Florentine and Hannes live in a small town in the Banat region of Romania during the late 1960s. Hannes is a Protestant pastor; his congregation is drawn from the Romanian, German, and Slovak inhabitants of the town. At the opening of the novel, Florentine is experiencing complications in her pregnancy and goes to the hospital, where she is accused of having tried to terminate the pregnancy. Abortion is illegal in Romania and women who are suspected of trying to abort their pregnancies are refused medical treatment. Florentine eventually gives birth to a son, Samuel.
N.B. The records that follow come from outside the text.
(** X1.  When the first stage of the construction has run on a spectrum
    whose largest sample is positive and finite, no sample of the normalized
    spectrum exceeds 1 and some sample is 1. *)
Theorem normalized_spectrum_peaks_at_one (a : Fit.args) (w : world) self w0 scale :
  Fit.init_spectra a w = (inr self, w0) →
  np_max (Fit.spectrum self) = inr scale →
  Q2Qc 0 < scale →
  binary64 scale →
  length (Fit.spectrum_normalized self) = length (Fit.spectrum self)
  ∧ Forall (λ v, v <= 1) (Fit.spectrum_normalized self)
  ∧ 1 ∈ Fit.spectrum_normalized self.
Proof.
  intros Hrun Hmax Hpos _.
  apply init_spectra_inv in Hrun as (_ & _ & _ & _ & scale' & Hmax' & ->).
  rewrite Hmax in Hmax'. injection Hmax' as <-.
  apply np_max_spec in Hmax as [Hin Hall].
  split; [by rewrite length_fmap |]. split.
  - apply Forall_fmap. eapply Forall_impl; [exact Hall |].
    intros v Hv. by apply Qcdiv_le_1.
  - apply list_elem_of_fmap. exists scale. split; [| done].
    symmetry. by apply Qcdiv_same.
Qed.

End Normalization.

(** X1, witness: the five-sample spectrum, whose largest sample is 4. *)
Lemma normalized_spectrum_peaks_at_one_witness :
  Forall (λ v, v <= 1) (Fit.spectrum_normalized (at_restriction one_line fresh_world))
  ∧ 1 ∈ Fit.spectrum_normalized (at_restriction one_line fresh_world).
Proof.
  assert (Hok : is_ok (Fit.init_spectra one_line fresh_world).1 = true)
    by (vm_compute; reflexivity).
  assert (Hrun : Fit.init_spectra one_line fresh_world
                 = (inr (at_restriction one_line fresh_world),
                    (Fit.init_spectra one_line fresh_world).2)).
  { unfold at_restriction.
    destruct (Fit.init_spectra one_line fresh_world) as [[e | s] w];
      [discriminate Hok | reflexivity]. }
  destruct (normalized_spectrum_peaks_at_one one_line fresh_world _ _ (qz 4) Hrun)
    as (_ & Hall & Hone).
  - vm_compute. reflexivity.
  - reflexivity.
  - by apply (binary64_integer 4).
  - split; [exact Hall | exact Hone].
Defined.

(** ** What a construction establishes, leaves behind, and fails on *)

Section ConstructionOutcome.
Context `{Collaborators}.

(** X2.  A session that [__init__] returns is well formed: its lines are
    in the catalog, its model type is one of the three available, its two
    group lists have one entry per line, [line_num] is the number of lines,
    and the solution and uncertainty vectors are zero vectors of length
    3 * line_num + 1. *)
Theorem constructed_session_is_well_formed (a : Fit.args) (w : world) self w1 :
  Fit.__init__ a w = (inr self, w1) →
  Fit.lines self = Fit.arg_lines a
  ∧ Forall (λ l, l ∈ Fit.the_line_dict.*1) (Fit.lines self)
  ∧ Fit.model_type self ∈ Fit.the_available_functions
  ∧ Fit.line_num self = length (Fit.lines self)
  ∧ length (Fit.vel_rel self) = Fit.line_num self
  ∧ length (Fit.sigma_rel self) = Fit.line_num self
  ∧ Fit.fit_sol self = np_zeros (3 * Fit.line_num self + 1)
  ∧ Fit.uncertainties self = np_zeros (3 * Fit.line_num self + 1).
Proof.
  intros Hrun.
  apply init_stages in Hrun
    as (self0 & lo & hi & self1 & w2 & scale & level
        & Hspectra & Hwindow & _ & _ & -> & Hc1 & Hc2 & Hc3).
  apply init_spectra_inv in Hspectra as (_ & Hreq & Hsol & Hunc & _).
  apply restrict_wavelength_inv in Hwindow as ->.
  unfold Fit.request in Hreq.
  injection Hreq as Hdict Hfuns Hmodel Hlines Hnum Hvel Hsigma _ _ _ _ _.
  unfold Fit.check_lines in Hc1. unfold Fit.check_fitting_model in Hc2.
  unfold Fit.check_lengths in Hc3.
  cbn in Hc1, Hc2, Hc3 |- *.
  rewrite Hdict in Hc1. rewrite Hfuns in Hc2.
  destruct (decide (Forall _ _)) as [Hknown |]; [| done].
  destruct (decide (_ ∈ _)) as [Hmod |]; [| done].
  destruct (decide (length (Fit.vel_rel self0) ≠ _)) as [| Hv%dec_stable]; [done |].
  destruct (decide (length (Fit.sigma_rel self0) ≠ _)) as [| Hs%dec_stable]; [done |].
  rewrite Hnum, Hsol, Hunc, Hlines in *. done.
Qed.

(** X3.  With a supported filter, a construction that returns leaves the
    noise window of its filter in the process-wide bounds, and nothing else
    of the process is changed. *)
Theorem construction_leaves_the_noise_bounds (a : Fit.args) (w : world) self w1 :
  Fit.__init__ a w = (inr self, w1) →
  Fit.supported (Fit.arg_filter a) (Fit.arg_lines a) →
  w1 = World (Some (noise_bounds (Fit.arg_filter a)).1)
             (Some (noise_bounds (Fit.arg_filter a)).2)
             (model w) (stdout w) (closure_cells w) (rng w).
Proof.
  intros Hrun Hsup.
  apply init_stages in Hrun
    as (self0 & lo & hi & self1 & w2 & scale & level
        & Hspectra & Hwindow & _ & Hnoise & _).
  apply init_spectra_inv in Hspectra as (_ & Hreq & _).
  unfold Fit.request in Hreq.
  injection Hreq as _ _ _ Hlines _ _ _ Hfilter _ _ _ _.
  pose proof (restrict_wavelength_world self0 w) as Hw2.
  rewrite Hwindow, Hfilter, Hlines in Hw2. specialize (Hw2 Hsup). simpl in Hw2.
  pose proof (restrict_wavelength_inv _ _ _ _ _ _ Hwindow) as ->.
  match type of Hnoise with
  | Fit.calculate_noise ?s _ = _ => pose proof (calculate_noise_world s w2) as Hw1
  end.
  rewrite Hnoise in Hw1. cbn in Hw1. rewrite Hfilter, Hlines in Hw1.
  specialize (Hw1 Hsup). rewrite Hw1, Hw2. done.
Qed.

(** X4.  With a filter that has no window, in a process where no bounds
    have been stored, a construction whose first stage runs prints the
    message and raises [NameError] for [bound_lower]: no session is
    returned. *)
Theorem unsupported_filter_in_a_fresh_process (a : Fit.args) (w : world) self0 w0 :
  ¬ Fit.supported (Fit.arg_filter a) (Fit.arg_lines a) →
  bound_lower w = None →
  Fit.init_spectra a w = (inr self0, w0) →
  Fit.__init__ a w
  = (inl (NameError "bound_lower"),
     World None (bound_upper w) (model w)
           (stdout w ++ [unsupported_filter_message]) (closure_cells w) (rng w)).
Proof.
  intros Hun Hfresh Hspectra.
  pose proof (init_spectra_inv _ _ _ _ Hspectra) as (-> & Hreq & _).
  unfold Fit.request in Hreq.
  injection Hreq as _ _ _ Hlines _ _ _ Hfilter _ _ _ _.
  assert (Hrw : Fit.restrict_wavelength self0 w
                = (inl (NameError "bound_lower"),
                   World None (bound_upper w) (model w)
                         (stdout w ++ [unsupported_filter_message])
                         (closure_cells w) (rng w))).
  { rewrite restrict_wavelength_unsupported by (by rewrite Hfilter, Hlines).
    rewrite Hfresh.
    destruct (window_indices_run (Fit.axis self0)
                (World None (bound_upper w) (model w)
                       (stdout w ++ [unsupported_filter_message])
                       (closure_cells w) (rng w)))
      as [(_ & Hw) | [(what & [? Hs] & _) | [([? Hs] & _) | (L & ? & ? & ? & Hs & _)]]];
      try done; try (by rewrite (bind_fail _ _ _ _ _ Hw)). }
  assert (Hpre : Fit.init_preprocess a w
                 = (inl (NameError "bound_lower"),
                    World None (bound_upper w) (model w)
                          (stdout w ++ [unsupported_filter_message])
                          (closure_cells w) (rng w))).
  { unfold Fit.init_preprocess. rewrite (bind_run _ _ _ _ _ Hspectra).
    by rewrite (bind_fail _ _ _ _ _ Hrw). }
  unfold Fit.__init__. by rewrite (bind_fail _ _ _ _ _ Hpre).
Qed.

(** X5.  When the wavelength restriction returns an empty index range
    during a construction, the construction raises [ValueError] (the maximum
    of an empty restricted spectrum): an empty window is not reported as
    such. *)
Theorem empty_window_fails_the_construction
    (a : Fit.args) (w : world) self0 w0 lo hi self1 w2 :
  Fit.init_spectra a w = (inr self0, w0) →
  Fit.restrict_wavelength self0 w0 = (inr (lo, hi, self1), w2) →
  (hi ≤ lo)%nat →
  ∃ what, Fit.__init__ a w = (inl (ValueError what), w2).
Proof.
  intros Hspectra Hwindow Hempty.
  pose proof (restrict_wavelength_inv _ _ _ _ _ _ Hwindow) as Hself1.
  assert (Hnil : Fit.spectrum_restricted self1 = []).
  { rewrite Hself1. cbn. unfold slice.
    replace (hi - lo)%nat with 0%nat by lia. done. }
  assert (Hpre : ∃ what, Fit.init_preprocess a w = (inl (ValueError what), w2)).
  { eexists. unfold Fit.init_preprocess.
    rewrite (bind_run _ _ _ _ _ Hspectra).
    rewrite (bind_run _ _ _ _ _ Hwindow). cbv beta iota.
    rewrite Hnil. reflexivity. }
  destruct Hpre as (what & Hpre). exists what.
  unfold Fit.__init__. by rewrite (bind_fail _ _ _ _ _ Hpre).
Qed.

End ConstructionOutcome.

(** ** Runs of the worked examples *)

Section Runs.

Lemma at_restriction_run (a : Fit.args) (w : world) :
  is_ok (Fit.init_spectra a w).1 = true →
  Fit.init_spectra a w = (inr (at_restriction a w), (Fit.init_spectra a w).2).
Proof.
  unfold at_restriction.
  by destruct (Fit.init_spectra a w) as [[e | s] w0].
Qed.

Lemma constructed_run (a : Fit.args) (w : world) :
  is_ok (Fit.__init__ a w).1 = true →
  Fit.__init__ a w = (inr (constructed a w), (Fit.__init__ a w).2).
Proof.
  unfold constructed.
  by destruct (Fit.__init__ a w) as [[e | s] w0].
Qed.

Lemma fit_outcome_run (self : Fit.t) (w : world) :
  is_ok (Fit.fit self w).1 = true →
  Fit.fit self w
  = (inr ((fit_outcome self w).1.1, (fit_outcome self w).1.2),
     (fit_outcome self w).2).
Proof.
  unfold fit_outcome.
  by destruct (Fit.fit self w) as [[e | [d s]] w0].
Qed.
Each of the novel’s seven chapters focuses on a different character, whose story is told in the third person. Samuel is the central figure who provides a connection between all the other characters and lives a quiet and largely idyllic childhood in the parsonage. The pastor is expected to show hospitality to travellers passing through the area and every summer people stay with the family for a few days, among them Bene and Lothar, a gay couple from East Germany. The visits arouse suspicion from the authorities, however. Eventually Hannes is summoned to the police station and told that in the future he must submit a report any time he has a visitor. The house remains a refuge, but the spectre of Communist surveillance is ever-present.
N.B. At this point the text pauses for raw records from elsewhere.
(** * MerryChristmas: gesture classifier, scene state and animators

    A shallow embedding of the TypeScript sources of the interactive
    tree (utils/math.ts, services/vision.ts, App.tsx and the animator
    components) together with the properties stated for them.

    JavaScript numbers are modelled as real numbers: rounding of IEEE
    doubles is not part of the model.  [Math.random] is a tape of draws
    read through a cursor.  Objects that the code mutates in place
    (userData.progress of a mesh, the uProgress uniform, a React ref)
    live in a store indexed by locations. *)

From Stdlib Require Import Reals Lra Lia.
From Stdlib Require Import String Ascii.
From stdpp Require Import base option list gmap pretty.

Open Scope R_scope.

(** ** Numbers and comparisons *)

(** [a > b] as JavaScript evaluates it, to a boolean. *)
Definition Rgtb (a b : R) : bool := if Rlt_dec b a then true else false.

(** [a === b] on numbers. *)
Definition Reqb (a b : R) : bool := if Req_dec_T a b then true else false.

(** [Math.cbrt]: the real cube root, odd and total. *)
Definition cbrt (x : R) : R :=
  if Rlt_dec 0 x then Rpower x (/ 3)
  else if Rlt_dec x 0 then - Rpower (- x) (/ 3)
  else 0.

(** [THREE.MathUtils.clamp(value, min, max)] is
    [Math.max(min, Math.min(max, value))]. *)
Definition clamp (value lo hi : R) : R := Rmax lo (Rmin hi value).

(** [THREE.MathUtils.lerp(x, y, t)] is [(1 - t) * x + t * y]. *)
Definition lerp (x y t : R) : R := (1 - t) * x + t * y.

(** ** THREE.Vector3 *)

Record Vector3 := mkVector3 { vx : R; vy : R; vz : R }.

(** [new Vector3().lerpVectors(v1, v2, alpha)]: component-wise
    [v1 + (v2 - v1) * alpha]. *)
Definition lerpVectors (v1 v2 : Vector3) (alpha : R) : Vector3 :=
  {| vx := vx v1 + (vx v2 - vx v1) * alpha;
     vy := vy v1 + (vy v2 - vy v1) * alpha;
     vz := vz v1 + (vz v2 - vz v1) * alpha |}.

(** ** Math.random as a tape of draws *)

Record RNG := mkRNG { tape : nat -> R; cursor : nat }.

(** Every draw of [Math.random] lies in [0, 1). *)
Definition unit_draws (g : RNG) : Prop := forall k, 0 <= tape g k < 1.

(** Computations that draw random numbers: a state monad over [RNG]. *)
Definition Rand (A : Type) : Type := RNG -> A * RNG.

Definition rret {A} (a : A) : Rand A := fun g => (a, g).

Definition rbind {A B} (m : Rand A) (k : A -> Rand B) : Rand B :=
  fun g => let (a, g') := m g in k a g'.

Notation "'draw' x ':=' m 'in' k" := (rbind m (fun x => k))
  (at level 10, x name, m at level 200, k at level 200,
   format "'[v' 'draw'  x  :=  m  'in'  '/' k ']'").

Definition Math_random : Rand R :=
  fun g => (tape g (cursor g), {| tape := tape g; cursor := S (cursor g) |}).

(** The source after [k] more draws. *)
Definition advance (g : RNG) (k : nat) : RNG :=
  mkRNG (tape g) (k + cursor g).

(** ** utils/math.ts *)

Definition getRandomSpherePoint (radius : R) : Rand Vector3 :=
  draw u := Math_random in
  draw v := Math_random in
  let theta := 2 * PI * u in
  let phi := acos (2 * v - 1) in
  draw w := Math_random in
  let r := cbrt w * radius in
  let sinPhi := sin phi in
  rret (mkVector3 (r * sinPhi * cos theta)
                  (r * sinPhi * sin theta)
                  (r * cos phi)).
When he is about twenty years-old, Samuel and his friend Oz decide to escape the country. They borrow a plane from a farmer and fly through the night to Austria. Continuing on to West Germany, the two friends settle on an island off the coast near Hamburg where, after an unhappy love affair, Oz drowns himself. Shortly after that Samuel meets Bene, who has likewise fled East Germany, and the two become friends, eventually realising that Bene knew Samuel’s parents years ago. When Ceauşescu’s regime is toppled, Bene and Samuel drive to the Banat and Samuel is reunited with his parents and with Stana, his childhood love. Just after Samuel left, Stana had a child, Liv, but kept the child a secret so that Samuel wouldn’t return and risk imprisonment. The reunited family moves back to Germany so that Stana can study and the novel’s final chapter focuses on Liv’s experiences as a teenager.
The Blurriness of the World is notable for its vivid characterisation and the subtle, evocative power of its storytelling, interleaving a moving tale of personal love and loss with the historical context of the decline of Communism in Europe.